**RECORDS PROVIDED:**
Lemma halfway_paid s s1 s3 s4 (sb db fb sb' : Balance) fs fd resp : payable s ->
  current (bal s) sb -> balanceID sb = sourceBalanceID op -> balanceAccount sb = source -> balanceID sb <> balanceID db ->
  providedBalance (balanceAccount db) (balanceAsset sb) s db s1 ->
  halfway s sb db fb fs sb' s3 -> 0 <= fd <= agreed (destinationFee op) ->
  rows_ok (bal s4) -> (forall a, total a (bal s4) = total a (bal s3)) ->
  current (bal s4) (debited (paysForDest fd) sb') ->
  current (bal s4) (debited (destPays fd) (credited (paymentAmount op) db)) ->
  (forall i b, bal s3 !! i = Some b -> balanceAccount b <> com -> i <> balanceID sb -> i <> balanceID db ->
     bal s4 !! i = Some b) ->
  respDestinationBalance resp = balanceID db -> paid s resp s4.
Proof.
  intros Hpy Csb Isb Osb Hne Hp [] Hfd R4 T4 C1 C2 Hoth Er. rewrite debited_credited in C2. destruct hw_payer0 as [Hfb Ofb].
  split; rewrite ?Er; [done|intros a; by rewrite T4|].
  exists sb, db, fb, fs, fd. rewrite <- Isb. split_and!; [lia|lia|lia|lia|done|done|done|done|done| | |exact C2|].
  - destruct hw_frame0 as [[-> ->]|(Ha & -> & Cf)]; rewrite debited_debited in C1; [by left|]. right.
    split_and!; [done|exact C1|]. apply Hoth; [exact Cf|cbn; rewrite Ofb; apply (py_source _ Hpy)| |].
    + intros E. cbn in E. unfold current in Csb. rewrite E, Csb in Hfb. congruence.
    + intros E. cbn in E. pose proof (pb_keeps _ _ _ _ _ Hp _ _ Hfb) as Hk. pose proof (pb_current _ _ _ _ _ Hp) as Hc.
      unfold current in Hc. rewrite E, Hc in Hk. injection Hk as <-. by rewrite (pb_asset _ _ _ _ _ Hp) in Ha.
  - destruct (bal s !! balanceID db) as [b|] eqn:Eb.
    + left. pose proof (pb_keeps _ _ _ _ _ Hp _ _ Eb). pose proof (pb_current _ _ _ _ _ Hp) as Cd.
      unfold current in Cd. congruence.
    + right. split; [done|]. by apply (pb_zero _ _ _ _ _ Hp).
  - intros i b Hb O1 H1 H2 H3. apply Hoth; [by apply hw_others0|done|done|done].
Qed.

(** From the transfer on. *)
Lemma wp_afterTransfer s s1 s2 (sb db : Balance) sa sent : payable s ->
  current (bal s) sb -> balanceID sb = sourceBalanceID op -> balanceAccount sb = source -> balanceAccount db <> com ->
  providedBalance (balanceAccount db) (balanceAsset sb) s db s1 -> balanceID sb <> balanceID db ->
  paymentAmount op <= amount sb ->
  bal s2 = upd (credited (paymentAmount op) db) (upd (debited (paymentAmount op) sb) (bal s1)) ->
  wp mayThrow (afterTransfer env op sa sent (debited (paymentAmount op) sb) (credited (paymentAmount op) db))
    (accepted (paid s)) s2.
Proof.
  intros Hpy Csb Isb Osb Odb Hp Hne Hx E2. pose proof Hp as [].
  assert (Hs1 : supply_ok (bal s1)) by (intros a; rewrite pb_total0; apply (py_supply _ Hpy)).
  destruct (transfer_tables (bal s1) sb db (paymentAmount op)) as (T1 & T2 & _);
    [done|done|by apply pb_keeps0|done|done|congruence|pose proof (py_amount _ Hpy) as []; lia|].
  assert (Hs2 : supply_ok (bal s2)) by (intros a; rewrite E2, T2; apply Hs1).
  unfold afterTransfer, refuse. xstep. eapply wp_mono; [apply wp_getActualFee|]. intros sFee s2' (E2' & U1 & U2).
  assert (Hsb2 : current (bal s2) (debited (paymentAmount op) sb)).
  { unfold current. rewrite E2. unfold upd. rewrite lookup_insert_ne; [apply lookup_insert_eq|by apply not_eq_sym]. }
  apply wp_unless. eapply wp_mono.
  { apply wp_processTransferFee; rewrite ?E2'; [by rewrite E2|done|done| |done|done]. cbn. rewrite Osb. apply (py_source _ Hpy). }
  intros [?|[sent3 sb3]] s3; [done|]. cbn [accepted fst snd]. intros (fb & fs & Hch & _).
  destruct (halfway_charged s s1 s2' s3 sb db fb fs sb3 Hpy Csb Osb Odb Hp Hne Hx ltac:(by rewrite E2') Hch) as (fb0 & Hhw).
  clear Hch. pose proof Hhw as []. assert (Hs3 : supply_ok (bal s3)) by (intros a; rewrite hw_total0; apply (py_supply _ Hpy)).
  assert (Ksb : balanceID sb3 = balanceID sb /\ balanceAsset sb3 = balanceAsset sb /\ balanceAccount sb3 = source)
    by (destruct hw_frame0 as [[_ ->]|(_ & -> & _)]; done). destruct Ksb as (Ki & Ka & Ko).
  xstep. apply wp_keepsDb; [auto with pay|]. intros da s3' E3. xstep.
  eapply wp_mono; [apply wp_getActualFee|]. intros dFee s3'' (E3' & V1 & V2). rewrite E3 in E3'.
  destruct (_ || _) eqn:Efa; [by xstep|]. propify. apply wp_unless. eapply wp_mono.
  { apply wp_processDestinationFee; rewrite ?E3'; try done;
      [apply (py_destFee _ Hpy)|by rewrite Ki|by rewrite Ka|rewrite Ko; apply (py_source _ Hpy)|by rewrite Ka]. }
  intros [?|sent4] s4; [done|]. cbn [accepted]. rewrite E3'. intros (R4 & T4 & (fd & Hfd & C1 & C2) & Hoth). xstep.
  apply wp_keepsDb; [auto with pay|]. intros pid s5 E5. apply wp_unless.
  apply wp_keepsDb; [auto with pay|]. intros [?|[]] s6 E6; [done|]. unfold accept. xstep. cbn [accepted].
  assert (E64 : lsDb s6 = lsDb s4) by congruence. rewrite Ki in Hoth.
  eapply (halfway_paid s s1 s3 s6 sb db fb0 sb3 fs fd); rewrite ?E64; done.
Qed.

(** A payment has the destination of its frame in the response. *)
Lemma afterTransfer_destination sa sent sb db s resp s' :
  afterTransfer env op sa sent sb db s = Ret (inr resp) s' -> respDestinationBalance resp = balanceID db.
Proof.
  unfold afterTransfer, unless, refuse, accept. intros (? & ? & _ & ([?|[? ?]] & ? & _ & H)%bind_inv)%bind_inv; [done|].
  apply bind_inv in H as (? & ? & _ & (? & ? & _ & H)%bind_inv). case_match; [done|].
  apply bind_inv in H as ([?|?] & ? & _ & H); [done|].
  apply bind_inv in H as (? & ? & _ & ([?|?] & ? & _ & H)%bind_inv); [done|]. by injection H as <- _.
Qed.

Lemma processTransfer_frames payer from to x u s t from' to' s' :
  processTransfer env payer from to x u s = Ret (inr (t, from', to')) s' -> balanceID to' = balanceID to.
Proof.
  unfold processTransfer, refuse, accept. intros ([[[res v] f] g] & s1 & H1 & H2)%bind_inv.
  assert (balanceID g = balanceID to).
  { revert H1. unfold processTransferV2, tryCharge. destruct (amount from <? x); cbn [negb]; [intros H1; by inversion H1|].
    intros (? & ? & _ & H1)%bind_inv. destruct (tryFundAccount x to) as [ok to1] eqn:Ef.
    assert (E : balanceID to1 = balanceID to).
    { revert Ef. unfold tryFundAccount. repeat case_match; by intros [= _ <-]. }
    rewrite <- E. clear E Ef. destruct ok; cbn [negb] in H1; [|by inversion H1].
    apply bind_inv in H1 as (? & ? & _ & ([ok w] & ? & _ & H1)%bind_inv). destruct ok; cbn [negb] in H1; [|by inversion H1].
    case_match; [by inversion H1|]. apply bind_inv in H1 as (? & ? & _ & H1). by inversion H1. }
  destruct (errorCode res); [done|]. destruct (safeSum u v) as [[] ?]; [|done]. by inversion H2; subst.
Qed.

Lemma wp_doApplyPayment s : payable s ->
  wp mayThrow (doApplyPayment env op) (accepted (fun resp s' =>
    (shouldUse env FIX_PAYMENT_V2_SEND_TO_SELF = true -> respDestinationBalance resp <> sourceBalanceID op) /\
    (respDestinationBalance resp <> sourceBalanceID op -> paid s resp s'))) s.
Proof.
  intros Hpy. unfold doApplyPayment, refuse. do 2 xstep.
  destruct (bal s !! sourceBalanceID op) as [sb|] eqn:Esb; [|by xstep].
  case_bool_decide as Osb; cbn [negb]; [|by xstep].
  pose proof (ro_id _ _ (py_rows _ Hpy _ _ Esb)) as Isb.
  assert (Csb : current (bal s) sb) by (unfold current; by rewrite Isb).
  apply wp_unless. eapply wp_mono; [by apply wp_tryLoadDestinationBalance|].
  intros [?|db] s1; [done|]. cbn [accepted]. intros [Hp Odb].
  destruct (isSendToSelf env op (balanceID db)) eqn:Eself; [by xstep|].
  apply wp_unless. apply wp_keepsDb; [auto with pay|]. intros [?|[]] s1' E1; [done|]. xstep.
  apply wp_keepsDb; [auto with pay|]. intros sa s1'' E1'.
  assert (E1s : lsDb s1'' = lsDb s1) by congruence. clear E1 E1'. pose proof Hp as [].
  apply wp_unless. destruct (decide (balanceID db = sourceBalanceID op)) as [Eid|Hne].
  - (* to oneself, before the fix *)
    unfold wp. destruct (processTransfer _ _ _ _ _ _ _) as [[?|[[sent sb'] db']] s2|] eqn:Et; [done| |done].
    apply processTransfer_frames in Et. unfold wp. destruct (afterTransfer _ _ _ _ _ _ _) as [[?|resp] s3|] eqn:Ea; [done| |done].
    apply afterTransfer_destination in Ea. cbn [accepted]. unfold isSendToSelf in Eself. split; [|congruence].
    intros Hfix. rewrite Hfix in Eself. cbn [andb] in Eself. by case_bool_decide.
  - assert (Hs1 : supply_ok (bal s1)) by (intros a; rewrite pb_total0; apply (py_supply _ Hpy)).
    eapply wp_mono.
    { apply (wp_processTransfer env sa sb db (paymentAmount op) 0 s1''); rewrite ?E1s; try done;
        [by apply pb_keeps0|rewrite Isb; by apply not_eq_sym|apply (py_amount _ Hpy)]. }
    intros [?|[[sent sb'] db']] s2; [done|]. cbn [accepted fst snd]. rewrite E1s. intros (Hx & -> & -> & E2).
    pose proof (wp_afterTransfer s s1 s2 sb db sa sent Hpy Csb Isb Osb Odb) as Hw.
    rewrite Isb in Hw. specialize (Hw ltac:(congruence) ltac:(congruence) Hx E2). revert Hw. unfold wp.
    destruct (afterTransfer _ _ _ _ _ _ _) as [[?|resp] s3|] eqn:Ea; [done| |done].
    apply afterTransfer_destination in Ea. cbn [accepted]. intros Hpd. split; [|done]. intros _. cbn in Ea. congruence.
Qed.

(** C11. A payment moves funds and makes none.  When [doApply] accepts a payment between accounts other than the one for
    commissions, and the destination is not the source balance itself, which no payment can have once
    FIX_PAYMENT_V2_SEND_TO_SELF is in use, there is as much of every asset as before; the source balance has lost the
    amount, and the fee of the destination when it pays for it; its own fee is in the asset the operation names and
    was taken from the source balance, or when that is of another asset from one balance of the payer in that asset;
    the destination has got the amount less its fee when it pays it itself; neither fee is more than what the
    operation agrees to; and all other balances, those of the payer too, except those for commissions, are as they
    were. *)
Theorem payment_moves_funds s resp s' : payable s ->
  doApplyPayment env op s = Ret (inr resp) s' ->
  (shouldUse env FIX_PAYMENT_V2_SEND_TO_SELF = true -> respDestinationBalance resp <> sourceBalanceID op) /\
  (respDestinationBalance resp <> sourceBalanceID op -> paid s resp s').
Proof.
  intros Hpy E. pose proof (wp_doApplyPayment s Hpy) as Hwp. unfold wp in Hwp. by rewrite E in Hwp.
Qed.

**HOW TO COMPLETE THIS TASK:**
Every line from the top of the material above through the line holding "rows_ok (bal s4)" should be reproduced word for word, and nothing beyond it.

**EXERCISE SOLUTION:**
Lemma halfway_paid s s1 s3 s4 (sb db fb sb' : Balance) fs fd resp : payable s ->
  current (bal s) sb -> balanceID sb = sourceBalanceID op -> balanceAccount sb = source -> balanceID sb <> balanceID db ->
  providedBalance (balanceAccount db) (balanceAsset sb) s db s1 ->
  halfway s sb db fb fs sb' s3 -> 0 <= fd <= agreed (destinationFee op) ->
  rows_ok (bal s4) -> (forall a, total a (bal s4) = total a (bal s3)) ->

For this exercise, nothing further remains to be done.